Mountains can teach us plenty. In Morocco, a mountain taught me that I was an idiot for climbing it, since it almost resulted in my falling from it. In Chile’s La Campana Parque National, my friends and I learned after camping on a mountain that we should have packed more water and less wine.
Most recently, I spent three days on a mountain peak dubbed by my friends developing it “El Hobbiton” or “super hobbit-ty.” In several years the mountain will be hustling and bustling with five star hobbit holes and intrepid guests enjoying each other’s fleeting, but meaningful company.
Today El Hobbiton is two simple cabins built a stone’s throw from the submit of a peak that rises above Guatemala’s Panchoy valley, home to Antigua, Cuidad Vieja, and Jocotenango among others. On a clear day you can see the lake Amatitlán and six volcanoes, some as large as a sea on the horizon. At dusk the stars appear above the valley storms’ where lighting takes on the same hue as the constellations.
And I forgot to bring my camera for what I called my “three-day writing retreat on the mountain.” With views you’d expect to find in a rewarded afterlife, I mentally reached for a camera that was not there. That feeling eventually waned as I got better at being apart of the present moment as opposed to past reflection of future reaching. The fact was that I had not come to the mountain as a blank slated student ready for whatever lessons whispered at quiet heights, but to re-learn a lesson I am constantly learning, forgetting and relearning again.
You know when your computer desktop gets filled with folders and photos and documents and it simply comes to the tipping point of acceptability and you simply must take some action and place each icon into the folder where it belongs? My desktop sometimes gets so full that what should be the most prominent image, the wallpaper, can’t even be seen. Our lives get this way too, filled with so much noise and distractions that we seem to be everywhere at once but the present moment.
I suspect that my current career path—writing, developing websites, posting on this blog, founding an NGO—lends itself to a constant hurry of doing this and that which can eclipse the only moment we will ever have, the present. With the Internte ubiquitously available, and my hours flexible and self-assigned, I tend to settle into a groove where even when I am not working, I am—thinking about what I will do, what I can do better, what I should do, ad infinitum.
So I came the mountain to turn off my phone, leave the computer and camera behind and spend three days with a few paperbacks, blank notebooks, and the first draft manuscript of an unfinished non-fiction book. But in the end I spent less time reading and writing than I had planned and more time just listening.
Silence is the sound of singing birds that when you heed realize is as much conversation as song. It is the unnumbered insects whose rising and falling buzzes of surprising nuance can go by too easily unnoticed. Silence is the sound of a breeze giving voice to the soft spoken leaves and branches.
With me atop the mountain is my friend Dan, one of the partners building El Hobbiton, and two volunteer gardeners, Ashley and Euri. Twice I asked the time and was told by Dan that “There is no time here.”

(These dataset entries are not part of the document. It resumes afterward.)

(* ===== verification/Hooks.v ===== *)
(** * Lifecycle hooks (kinetic_sdk/hooks/base.py, kinetic_sdk/hooks/registry.py)

    A registry keeps an ordered list of hooks per lifecycle point. What a hook
    does when called is a parameter: it may return a result or nothing, return an
    awaitable, or raise; it acts on the world. Hooks that change the registry
    while it runs them are outside the model. *)

From stdpp Require Import base gmap strings list.
From Stdlib Require Import ZArith Lia.
From S2P Require Import Prelude Json Types EventBus Redact.

Inductive HookPoint :=
| BEFORE_RUN | AFTER_RUN | BEFORE_LLM_CALL | AFTER_LLM_CALL | BEFORE_TOOL_CALL
| AFTER_TOOL_CALL | ON_PERMISSION_CHECK | ON_ERROR.

#[export] Instance hook_point_eq_dec : EqDecision HookPoint.
Proof. solve_decision. Defined.

Definition point_value (p : HookPoint) : pystr :=
  match p with
  | BEFORE_RUN => u "before_run"
  | AFTER_RUN => u "after_run"
  | BEFORE_LLM_CALL => u "before_llm_call"
  | AFTER_LLM_CALL => u "after_llm_call"
  | BEFORE_TOOL_CALL => u "before_tool_call"
  | AFTER_TOOL_CALL => u "after_tool_call"
  | ON_PERMISSION_CHECK => u "on_permission_check"
  | ON_ERROR => u "on_error"
  end.

Record HookContext := {
  hc_point : HookPoint;
  hc_run_id : option pystr;
  hc_user_message : option pystr;
  hc_final_text : option pystr;
  hc_iteration : option Z;
  hc_tool_name : option pystr;
  hc_tool_input : option jdict;
  hc_tool_result : option ToolResult;
  hc_permission_decision : option PermissionDecision;
  hc_llm_response : option LLMResponse;
  hc_error : option pystr;
}.

(** [HookContext(point=p, run_id=r)]. *)
Definition hook_context (p : HookPoint) (r : option pystr) : HookContext := {|
  hc_point := p; hc_run_id := r; hc_user_message := None; hc_final_text := None;
  hc_iteration := None; hc_tool_name := None; hc_tool_input := None; hc_tool_result := None;
  hc_permission_decision := None; hc_llm_response := None; hc_error := None |}.

Record HookResult := {
  should_continue : bool;
  modified_context : option jdict;
}.

(** What calling a hook produces; an awaitable carries what awaiting it gives. *)
Inductive hook_outcome :=
| HReturn (r : option HookResult)
| HAwaitable (r : result (option HookResult))
| HRaise (e : pyexn).

Section Registry.
Context {Hook : Type} `{EqDecision Hook}.

Abbreviation registry := (list (HookPoint * list Hook)).

Definition hooks_for (r : registry) (p : HookPoint) : list Hook := default [] (dict_get p r).

Definition register (r : registry) (p : HookPoint) (h : Hook) : registry :=
  let hooks := hooks_for r p in
  dict_set p (if decide (h ∈ hooks) then hooks else hooks ++ [h]) r.

Definition unregister (r : registry) (p : HookPoint) (h : Hook) : registry :=
  match dict_get p r with
  | Some hooks => if decide (h ∈ hooks) then dict_set p (remove_first h hooks) r else r
  | None => r
  end.

Context `{SecretPatterns} {W : Type} (hook_name : Hook -> pystr)
  (call : Hook -> HookContext -> W -> hook_outcome * W) (publish : Event -> W -> W)
  (has_bus : bool).

Definition _emit_error (p : HookPoint) (h : Hook) (e : pyexn) (w : W) : W :=
  if has_bus then
    publish {| e_type := u "hooks.error";
               e_payload := [(u "hook", JStr (hook_name h)); (u "point", JStr (point_value p));
                             (u "error", JStr (redact_secrets (exn_type e ++ u ": " ++ exn_msg e)))];
               e_source := Some (u "hooks") |} w
  else w.

(** The loop of [trigger] and [trigger_async]; only the latter awaits. *)
Fixpoint run_hooks (await : bool) (p : HookPoint) (ctx : HookContext) (hooks : list Hook) (w : W)
    : list HookResult * W :=
  match hooks with
  | [] => ([], w)
  | h :: hooks' =>
    let '(o, w1) := call h ctx w in
    let '(r, w2) :=
      match o with
      | HReturn r => (r, w1)
      | HAwaitable ar =>
        if await then match ar with Ok r => (r, w1) | Err e => (None, _emit_error p h e w1) end
        else (None, w1)
      | HRaise e => (None, _emit_error p h e w1)
      end in
    let '(rs, w3) := run_hooks await p ctx hooks' w2 in
    (match r with Some x => x :: rs | None => rs end, w3)
  end.

Definition trigger (r : registry) (p : HookPoint) (ctx : HookContext) (w : W) : list HookResult * W :=
  run_hooks false p ctx (hooks_for r p) w.

Definition trigger_async (r : registry) (p : HookPoint) (ctx : HookContext) (w : W)
    : list HookResult * W :=
  run_hooks true p ctx (hooks_for r p) w.
End Registry.

(** ** Theorems *)

(** every hook registered at a point is called exactly once and in
    registration order, whatever the others do: a raising hook, or a coroutine
    hook under the synchronous loop, contributes no result and blocks nobody. *)
Theorem trigger_calls_every_hook {Hook} `{EqDecision Hook} `{SecretPatterns}
    (hook_name : Hook -> pystr) (outcome : Hook -> hook_outcome) has_bus r p ctx log :
  let call h (_ : HookContext) (w : list Hook) := (outcome h, w ++ [h]) in
  let '(results, log') := trigger hook_name call (fun _ w => w) has_bus r p ctx log in
  log' = log ++ hooks_for r p /\
  results = omap (fun h => match outcome h with HReturn x => x | _ => None end) (hooks_for r p).
Proof.
  simpl. unfold trigger. generalize (hooks_for r p) as hooks. intros hooks.
  revert log; induction hooks as [|h hooks IH]; intros log; simpl; [by rewrite app_nil_r|].
  assert (forall e, _emit_error hook_name (fun (_ : Event) (w : list Hook) => w) has_bus p h e (log ++ [h])
          = log ++ [h]) as He by (intros e; unfold _emit_error; by destruct has_bus).
  specialize (IH (log ++ [h])). csimpl. destruct (outcome h) as [x|x|e].
  - destruct (run_hooks _ _ _ _ _ _ _ hooks (log ++ [h])) as [rs w3]. destruct IH as [-> ->].
    rewrite <- app_assoc. split; [done|]. by destruct x.
  - destruct (run_hooks _ _ _ _ _ _ _ hooks (log ++ [h])) as [rs w3]. destruct IH as [-> ->].
    by rewrite <- app_assoc.
  - rewrite He. destruct (run_hooks _ _ _ _ _ _ _ hooks (log ++ [h])) as [rs w3]. destruct IH as [-> ->].
    by rewrite <- app_assoc.
Qed.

Rather, the Western imposition of exacting clock time has little use here. In life we are always moving towards something, with the ultimate stop, the end, something that no one should be in a rush to meet.
There is a line from the Tao Te Ching that I find myself often repeating. “Do your work, then stop back. The only path to serenity.”
Things happen in their own time. There is a time to let go of everything. Time to shut off the phone, turn away from the computer, and leave the camera at home. All we ever own is the inhalation of the present. It’s easy to forget that. Easier to fall into a trap of reliving yesterday’s conversations, imagining the choice words we wish we had said instead.
Email, cell phones, pings and zings, photos, the instantaneity of modernity—these are all nice, convenient things. But I find when left to my own electronic devices, I do not naturally impose a reasonable moderation on their use. For me it takes stepping back to a place away from them where I can get a good view of the role they have in my life and whether life would not be enhanced by limiting their use.
I tend to make New Years-esque resolutions throughout the course of the calendar. My “mountain resolution: is to pick a day of the week (Wednesday I’ve decided since it seems to have a different shape than the rest of the weekdays) when I stay away from the tyranny of technology and focus on the small easily forgotten, but so important things.
A coffee consumed subconsciously while you are reading or writing is a different animal than one sipped knowingly, with every nuance of flavor evaluated, meditated upon. A mountain can teach us to welcome every instant with gratitude, a thankfulness that does not think beyond the here and now, but builds a monument to the present moment that we have never in fact been without despite the ease with which we can forget it.